- YOUR INSTRUCTIONS: Report the lines of the data below that contain the string "intros".

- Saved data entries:
*** Block opens ***
(** C5, amended: in a reachable state, for a validated [ItemCreate] whose
    name is not empty and whose slug is not indexed, [create_item] succeeds
    and [get_item] on the returned id yields the returned item; its slug is
    the input's; its name and description are the input's sanitized once
    more, hence the input's own when they neither start nor end with
    whitespace; its id is the value of the counter, which is positive; its
    [created_at] and [updated_at] are both the time of the call. *)
Theorem create_item_get_item now name slug description data (s : ItemService) :
  reachable s →
  ItemCreate.new name slug description = inr data →
  ItemCreate.name data ≠ [] →
  _slug_index s !! ItemCreate.slug data = None →
  ∃ item,
    (create_item now data s).1 = Return item
    ∧ get_item (Item.id item) (create_item now data s).2 = Some item
    ∧ Item.slug item = ItemCreate.slug data
    ∧ Item.name item = Some (sanitize_string (ItemCreate.name data) 200)
    ∧ (strip (ItemCreate.name data) = ItemCreate.name data →
       Item.name item = Some (ItemCreate.name data))
    ∧ Item.description item
      = (fun v => sanitize_string v 1000) <$> ItemCreate.description data
    ∧ (∀ d, ItemCreate.description data = Some d → strip d = d →
         Item.description item = Some d)
    ∧ Item.id item = _next_id s ∧ 0 < Item.id item
    ∧ Item.created_at item = now ∧ Item.updated_at item = now.
Proof.
  intros Hs%reachable_store_inv Hdata Hne Hfree.
  rewrite (create_item_fresh_slug now _ _ _ _ s Hdata Hne Hfree).
  eexists. cbn [fst snd]. split; [reflexivity|]. unfold get_item. cbn.
  rewrite lookup_insert_eq. apply ItemCreate_new_inr in Hdata as ->. cbn.
  split_and!; try done; [| |apply Hs].
  - intros Hstrip. f_equal. by apply sanitize_string_again.
  - intros d Hd Hstrip. destruct description as [v|]; [|done].
    injection Hd as <-. cbn. f_equal. by apply sanitize_string_again.
Qed.
(* ===== verification/Js.v ===== *)
(** JavaScript values as the gateway handles them: the values a resolver
    returns, property access ([res.data.result]), coercion in template
    strings ([`/${id}`]), and the [JSON.stringify] / [JSON.parse] pair the
    cache stores values with, with the round trip the cache-aside resolver
    relies on. *)

From S2P Require Import Prelude.
From Stdlib Require Import DecimalString DecimalPos DecimalZ.
Local Open Scope string_scope.

(** ** Values *)

#[local] Set Warnings "-register-all".

(** A JSON-shaped JavaScript value.  Numbers are the integers the schema
    declares ([price: Int], [quantity: Int]); an object is the list of its
    own properties in insertion order. *)
Inductive jsval : Type :=
| JUndefined
| JNull
| JBool (b : bool)
| JNum (n : Z)
| JStr (s : string)
| JArr (xs : list jsval)
| JObj (fields : list (string * jsval)).

(** Induction through the lists of arrays and objects. *)
Section jsval_rect.
Variable P : jsval -> Prop.
Hypothesis HUndef : P JUndefined.
Hypothesis HNull : P JNull.
Hypothesis HBool : forall b, P (JBool b).
Hypothesis HNum : forall n, P (JNum n).
Hypothesis HStr : forall s, P (JStr s).
Hypothesis HArr : forall xs, Forall P xs -> P (JArr xs).
Hypothesis HObj : forall fs, Forall (fun kv => P kv.2) fs -> P (JObj fs).

Fixpoint jsval_ind' (v : jsval) : P v :=
  match v with
  | JUndefined => HUndef
  | JNull => HNull
  | JBool b => HBool b
  | JNum n => HNum n
  | JStr s => HStr s
  | JArr xs =>
      HArr xs ((fix go (l : list jsval) : Forall P l :=
                  match l with
                  | [] => Forall_nil_2 _
                  | x :: l' => Forall_cons_2 _ x l' (jsval_ind' x) (go l')
                  end) xs)
  | JObj fs =>
      HObj fs ((fix go (l : list (string * jsval)) : Forall (fun kv => P kv.2) l :=
                  match l with
                  | [] => Forall_nil_2 _
                  | kv :: l' => Forall_cons_2 _ kv l' (jsval_ind' kv.2) (go l')
                  end) fs)
  end.
End jsval_rect.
*** Block closes ***
- RESPONSE AREA:
  intros Hs%reachable_store_inv Hdata Hne Hfree.
  - intros Hstrip. f_equal. by apply sanitize_string_again.
  - intros d Hd Hstrip. destruct description as [v|]; [|done].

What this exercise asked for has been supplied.